The researchers built their model, Controlled Generation of Molecules (or CogMol), on a generative AI architecture known as variational autoencoders, or VAEs. VAEs encode raw data into a compressed representation, and then decode, or translate, it back into a statistical variation on the original sample.  

Their model was trained on a large dataset of molecules represented as strings of text, along with general information about proteins and their binding properties. But they deliberately left out information about SARS-CoV-2’s 3D structure or molecules known to bind to it. Their goal was to give their generative foundation model a broad base of knowledge so that it could be more easily deployed for molecular design tasks it has never seen before.  

Their goal was to find drug-like molecules that would bind with two Covid protein targets: the spike, which transmits the virus to the host cell, and the main protease, which helps to spread it. Though the 3D structures of both proteins had been discovered by that time, the IBM researchers chose to use only their amino acid sequences, derived from their DNA. By limiting themselves in this way, they hoped that the model could learn to generate molecules without knowing the shape of their target.  

Amino acid sequence

The researchers input  only the amino acid sequence for each protein target into CogMol, which generated 875,000 candidate molecules in three days. To narrow the pool, the researchers ran the candidates through a retrosynthesis platform, IBM RXN for Chemistry, to understand what ingredients would be needed to synthesise the compounds.

Based on the platform’s predicted recipes, they selected 100 molecules for each target. Chemists at Enamine further pared the list to four molecules for each target, selecting those deemed easiest to manufacture.  

After synthesising the eight novel molecules, Enamine shipped them to Oxford for testing their ability to disrupt the functions of the two protein targets in the labs of Prof Chris Schofield and Prof Gavin Screaton.

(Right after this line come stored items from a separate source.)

(* ===== verification/Logic.v ===== *)
(** * Logic: what holds along the run of a task

    The judgements on tasks and their rules, one rule per construct of
    [Async], so that a proof about a method follows its text:

    - [along P Q] ([Async]): [P] at every suspension, [Q] at the end;
    - [keeps I]: the task keeps an invariant that the other tasks keep;
    - [total], [ltotal]: the promise of the task is never rejected;
    - [ensures R]: a function with local variables returns normally only in
      a state of [R], with the rules for [try], [catch] and [finally].

    [keeps_auto] and [total_auto] apply the rules along the text of a
    method and unfold the methods it calls. *)

From S2P Require Import Prelude Async.

(** ** Tasks that do not fail

    [total t]: the promise of [t] is never rejected, whatever the answers
    and whatever the other tasks do.  [ltotal t] is the same for a function
    with local variables. *)
Definition total {Op ans Σ A} (t : task Op ans Σ A) : Prop :=
  ∀ ora env s, along (λ _ _, True) (λ r _, is_ok r = true) ora env t s.

Definition lok {A L} (rl : result (result A * L)) : bool :=
  match rl with
  | Ok (Ok _, _) => true
  | _ => false
  end.

Definition ltotal {Op ans L Σ A} (t : ltask Op ans L Σ A) : Prop :=
  ∀ l ora env s, along (λ _ _, True) (λ r _, lok r = true) ora env (t l) s.

(** [ensures ora env R t]: the function [t] returns normally only in a state
    of [R]. *)
Definition ensures {Op ans L Σ A} (ora : oracle Op ans) (env : Σ → Σ) (R : Σ → Prop)
    (t : ltask Op ans L Σ A) : Prop :=
  ∀ l s, along (λ _ _, True) (λ rl s', lok rl = true → R s') ora env (t l) s.

(** * Facts *)

Section along_facts.
Context {Op : Type} {ans : Op → Type} {Σ : Type}.
Implicit Types (s : Σ) (ora : oracle Op ans) (env : Σ → Σ) (P : Σ → Op → Prop) (I : Σ → Prop).

Local Abbreviation task := (task Op ans Σ).

Lemma along_mono {A} P P' (Q Q' : result A → Σ → Prop) ora env (t : task A) s :
  (∀ s' o, P s' o → P' s' o) → (∀ r s', Q r s' → Q' r s') →
  along P Q ora env t s → along P' Q' ora env t s.
Proof. intros HP HQ; revert s; induction t; simpl; naive_solver. Qed.

Lemma along_and {A} P P' (Q Q' : result A → Σ → Prop) ora env (t : task A) s :
  along P Q ora env t s → along P' Q' ora env t s →
  along (λ s' o, P s' o ∧ P' s' o) (λ r s', Q r s' ∧ Q' r s') ora env t s.
Proof. revert s; induction t; simpl; naive_solver. Qed.

Lemma along_True {A} ora env (t : task A) s :
  along (λ _ _, True) (λ _ _, True) ora env t s.
Proof. revert s; induction t; simpl; naive_solver. Qed.

(** A sequence: along the first task, then along the second from where the
    first one settled. *)
Lemma along_handle {A B} P (Q : result B → Σ → Prop) ora env
    (t : task A) (f : result A → task B) s :
  along P Q ora env (handle t f) s
  ↔ along P (λ r s', along P Q ora env (f r) s') ora env t s.
Proof. revert s; induction t; simpl; intros; rewrite ?H, ?IHt, ?IHt2; done. Qed.

Lemma along_bind {A B} P (Q : result B → Σ → Prop) ora env (t : task A) (f : A → task B) s :
  along P Q ora env (bind t f) s
  ↔ along P (λ r s', match r with
                     | Ok a => along P Q ora env (f a) s'
                     | Err e => Q (Err e) s'
                     end) ora env t s.
Proof.
  unfold bind; rewrite along_handle.
  split; apply along_mono; try done; by intros [].
Qed.

(** Stepping over [t]: the rest is run from any outcome and any state. *)
Lemma along_handle_skip {A B} P (Q : result B → Σ → Prop) ora env
    (t : task A) (f : result A → task B) s :
  along P (λ _ _, True) ora env t s →
  (∀ r s', along P Q ora env (f r) s') →
  along P Q ora env (handle t f) s.
Proof. intros Ht Hf; apply along_handle; eapply along_mono; [..|apply Ht]; naive_solver. Qed.

Lemma along_bind_skip {A B} P (Q : result B → Σ → Prop) ora env (t : task A) (f : A → task B) s :
  along P (λ _ _, True) ora env t s →
  (∀ e s', Q (Err e) s') →
  (∀ a s', along P Q ora env (f a) s') →
  along P Q ora env (bind t f) s.
Proof. intros Ht He Hf; apply along_handle_skip; [done|]; intros [] ?; simpl; auto. Qed.

(** What holds of the outcome of [exec] holds at the end of the run, and
    what holds of its operations holds of each when it is started. *)
Lemma along_exec {A} (Q : result A → Σ → Prop) ora env (t : task A) s :
  along (λ _ _, True) Q ora env t s
  ↔ Q (e_result (exec ora env t s)) (e_state (exec ora env t s)).
Proof. revert s; induction t; simpl; intros; rewrite ?H, ?IHt, ?IHt2; naive_solver. Qed.

Lemma along_ops {A} (Po : Op → Prop) ora env (t : task A) s :
  along (λ _ o, Po o) (λ _ _, True) ora env t s ↔ Forall Po (e_ops (exec ora env t s)).
Proof.
  revert s; induction t; simpl; intros; rewrite ?Forall_cons, ?Forall_nil, ?H, ?IHt, ?IHt2;
    done.
Qed.

(** The segment up to the first suspension ends in a state of the
    invariant. *)
Lemma always_run {A} I ora env (t : task A) s : always I ora env t s → I (r_state (run t s)).
Proof. unfold always; revert s; induction t; simpl; naive_solver. Qed.

(** The loop rule: an invariant [I] that every iteration which goes on
    re-establishes. *)
Lemma along_for_each {X} P (Q : result unit → Σ → Prop) I ora env
    (xs : list X) (body : X → task bool) s :
  I s →
  (∀ s', I s' → Q (Ok tt) s') →
  (∀ x s', x ∈ xs → I s' →
     along P (λ r s'', match r with
                       | Ok true => I s''
                       | Ok false => Q (Ok tt) s''
                       | Err e => Q (Err e) s''
                       end) ora env (body x) s') →
  along P Q ora env (for_each xs body) s.
Proof.
  revert s; induction xs as [|x xs IH]; intros s Hs Hend Hbody; simpl; [by apply Hend|].
  apply along_bind.
  eapply along_mono; [done| |apply Hbody; [left|done]].
  intros [[]|] s'; simpl; try done.
  intros; apply IH; [done..|]; intros; apply Hbody; [by right|done].
Qed.

End along_facts.

(** ** Invariants

    The rules by which a task is shown to keep an invariant [I] that the
    other tasks keep too: one rule per construct, so that the proof follows
    the text of the method. *)
Section keeps_facts.
Context {Op : Type} {ans : Op → Type} {Σ : Type}.
Context (I : Σ → Prop) (ora : oracle Op ans) (env : Σ → Σ).
Context (Henv : ∀ s, I s → I (env s)).

Local Abbreviation task := (task Op ans Σ).
Local Abbreviation keeps := (keeps I ora env).

Lemma keeps_ret {A} (a : A) : keeps (Ret a).
Proof. by intros s. Qed.

Lemma keeps_throw {A} e : keeps (Throw e : task A).
Proof. by intros s. Qed.

Lemma keeps_settle {A} (r : result A) : keeps (settle r).
Proof. by destruct r; intros s. Qed.

Lemma keeps_guard b e : keeps (guard b e).
Proof. by destruct b; intros s. Qed.

Lemma keeps_get {A} (k : Σ → task A) : (∀ s, I s → keeps (k s)) → keeps (Get k).
Proof. intros Hk s Hs; by apply Hk. Qed.

Lemma keeps_gets {A} (f : Σ → A) : keeps (gets f).
Proof. by intros s. Qed.

Lemma keeps_get_state : keeps get.
Proof. by intros s. Qed.

Lemma keeps_modify (f : Σ → Σ) : (∀ s, I s → I (f s)) → keeps (modify f).
Proof. intros Hf s Hs; by apply Hf. Qed.

Lemma keeps_Await {A} o (k : result (ans o) → task A) : (∀ r, keeps (k r)) → keeps (Await o k).
Proof. intros Hk s Hs; split; [done|]; by apply Hk, Henv. Qed.

Lemma keeps_await o : keeps (await o).
Proof. apply keeps_Await, keeps_settle. Qed.

Lemma keeps_Put {A} s' (k : task A) : I s' → keeps k → keeps (Put s' k).
Proof. intros Hs' Hk s _; by apply Hk. Qed.

Lemma keeps_Spawn {A} (t : task unit) (k : task A) : keeps t → keeps k → keeps (Spawn t k).
Proof. intros Ht Hk s Hs; by apply Hk, (always_run I ora env), Ht. Qed.

Lemma keeps_handle {A B} (t : task A) (f : result A → task B) :
  keeps t → (∀ r, keeps (f r)) → keeps (handle t f).
Proof.
  intros Ht Hf s Hs; apply along_handle.
  eapply along_mono; [..|by apply Ht]; [done|]; intros r s' Hs'; by apply Hf.
Qed.

Lemma keeps_bind {A B} (t : task A) (f : A → task B) :
  keeps t → (∀ a, keeps (f a)) → keeps (bind t f).
Proof. intros Ht Hf; apply keeps_handle; [done|]; intros []; [done|apply keeps_throw]. Qed.

Lemma keeps_catch {A} (t : task A) (h : error → task A) :
  keeps t → (∀ e, keeps (h e)) → keeps (catch t h).
Proof. intros Ht Hf; apply keeps_handle; [done|]; intros []; [apply keeps_ret|done]. Qed.

Lemma keeps_finally {A} (t : task A) (fin : task unit) :
  keeps t → keeps fin → keeps (finally t fin).
Proof.
  intros Ht Hf; apply keeps_handle; [done|]; intros r.
  apply keeps_handle; [done|]; intros []; [apply keeps_settle|apply keeps_throw].
Qed.

Lemma keeps_ignore_errors (t : task unit) : keeps t → keeps (ignore_errors t).
Proof. intros; apply keeps_catch; [done|]; intros; apply keeps_ret. Qed.

(** A task started without [await]: its first segment runs at once. *)
Lemma keeps_spawn (t : task unit) : keeps t → keeps (spawn t).
Proof. intros Ht s Hs; by apply (always_run I ora env), Ht. Qed.

Lemma keeps_callback_of (g : Σ → Σ) (child : task unit) :
  (∀ s, I s → I (g s)) → keeps child → keeps (callback_of g child).
Proof. intros Hg Ht s Hs; by apply (always_run I ora env), Ht, Hg. Qed.

Lemma keeps_for_each {X} (xs : list X) (body : X → task bool) :
  (∀ x, keeps (body x)) → keeps (for_each xs body).
Proof.
  intros Hb s Hs; apply along_for_each with (I := I); [done..|]; intros x s' _ Hs'.
  eapply along_mono; [..|by apply Hb]; [done|]; by intros [[]|].
Qed.

(** An assignment to a part of the state. *)
Lemma keeps_vmodify_with {A} `{!Lens Σ A} (f : A → A) :
  (∀ s, I s → I (update (f (view s)) s)) → keeps (vmodify f).
Proof. intros Hf s Hs; by apply Hf. Qed.

Lemma keeps_vstate_with {A X} `{!Lens Σ A} (f : A → X * A) :
  (∀ s, I s → I (update (f (view s)).2 s)) → keeps (vstate f).
Proof. intros Hf s Hs; by apply Hf. Qed.

(** *** Parts *)

Section part.
Context {A : Type} `{!Lens Σ A}.
Context (Hframe : ∀ s (a : A), I s → I (update a s)).

Lemma keeps_vgets {X} (f : A → X) : keeps (vgets f).
Proof. by intros s. Qed.

Lemma keeps_vmodify (f : A → A) : keeps (vmodify f).
Proof. intros s Hs; by apply Hframe. Qed.

Lemma keeps_vstate {X} (f : A → X * A) : keeps (vstate f).
Proof. intros s Hs; by apply Hframe. Qed.


(** A task of a part keeps every invariant that does not depend on the
    part. *)
Lemma keeps_zoom {X} (t : Async.task Op ans A X) : keeps (zoom t).
Proof.
  induction t; intros s0 Hs; simpl; try done.
  - by apply H.
  - by apply IHt, Hframe.
  - split; [done|]; by apply H, Henv.
  - apply IHt2; rewrite run_zoom; simpl; by apply Hframe.
Qed.

End part.

(** *** Functions with local variables *)

Section locals.
Context {L : Type}.
Implicit Types l : L.

Lemma keeps_lift {A} (t : task A) l : keeps t → keeps (lift t l).
Proof. intros; apply keeps_handle; [done|]; intros; apply keeps_ret. Qed.

Lemma keeps_lret {A} (a : A) l : keeps (lret a l).
Proof. apply keeps_ret. Qed.

Lemma keeps_lthrow {A} e l : keeps (lthrow (A:=A) e l).
Proof. apply keeps_ret. Qed.

Lemma keeps_local {A} (f : L → A) l : keeps (local f l).
Proof. apply keeps_ret. Qed.

Lemma keeps_assign (f : L → L) l : keeps (assign f l).
Proof. apply keeps_ret. Qed.

Lemma keeps_lhandle {A B} (t : ltask Op ans L Σ A) (f : result A → ltask Op ans L Σ B) l :
  (∀ l', keeps (t l')) → (∀ r l', keeps (f r l')) → keeps (lhandle t f l).
Proof. intros Ht Hf; apply keeps_handle; [done|]; intros [[]|]; apply Hf. Qed.

Lemma keeps_lbind {A B} (t : ltask Op ans L Σ A) (f : A → ltask Op ans L Σ B) l :
  (∀ l', keeps (t l')) → (∀ a l', keeps (f a l')) → keeps (lbind t f l).
Proof. intros Ht Hf; apply keeps_lhandle; [done|]; intros [] ?; [done|apply keeps_ret]. Qed.

Lemma keeps_lcatch {A} (t : ltask Op ans L Σ A) (h : error → ltask Op ans L Σ A) l :
  (∀ l', keeps (t l')) → (∀ e l', keeps (h e l')) → keeps (lcatch t h l).
Proof. intros Ht Hf; apply keeps_lhandle; [done|]; intros [] ?; [apply keeps_ret|done]. Qed.

Lemma keeps_lfinally {A} (t : ltask Op ans L Σ A) (fin : ltask Op ans L Σ unit) l :
  (∀ l', keeps (t l')) → (∀ l', keeps (fin l')) → keeps (lfinally t fin l).
Proof.
  intros Ht Hf; apply keeps_lhandle; [done|]; intros r ?.
  apply keeps_lhandle; [done|]; intros [] ?; [destruct r|]; apply keeps_ret.
Qed.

The intense X-ray beam generated from Diamond which are 10 billion times brighter than the sun were used to visualise how the compounds interacted with proteins to inactivate their function.

Drawing a map

The novel compounds were further tested in target inhibition and live virus neutralization tests. Two of the validated antivirals target the main protease; the other two not only targeted the spike protein but proved capable of neutralising all six major Covid variants.  “You get a map that shows exactly where things bind, and bang! you’ve got a confirmation,” said Stuart. 

CogMol is one of several chemical foundation models that IBM has since developed. The largest, MoLFormer-XL, was trained on a database of more than 1.1 billion molecules and is currently being used by Moderna to design mRNA medicines.

Starting points

“We created valid starting points for accelerated development of antivirals using a generative foundation model that knew relatively little about its protein targets,” said the study’s co-senior author, Jason Crain, a researcher at IBM Research and professor at Oxford. “I’m hopeful that these methods will allow us to create antivirals and other urgently needed compounds much faster and more inexpensively in the future.” 

Though the researchers focused on validating antivirals for Covid, they argue that these methods can be extended to existing viruses that continue to mutate, like the flu, or viruses that have yet to surface.

“If you want to be prepared for the next pandemic, you want drugs that act on different sites of the protein,” concluded Stuart. “It becomes much harder for the virus to escape.”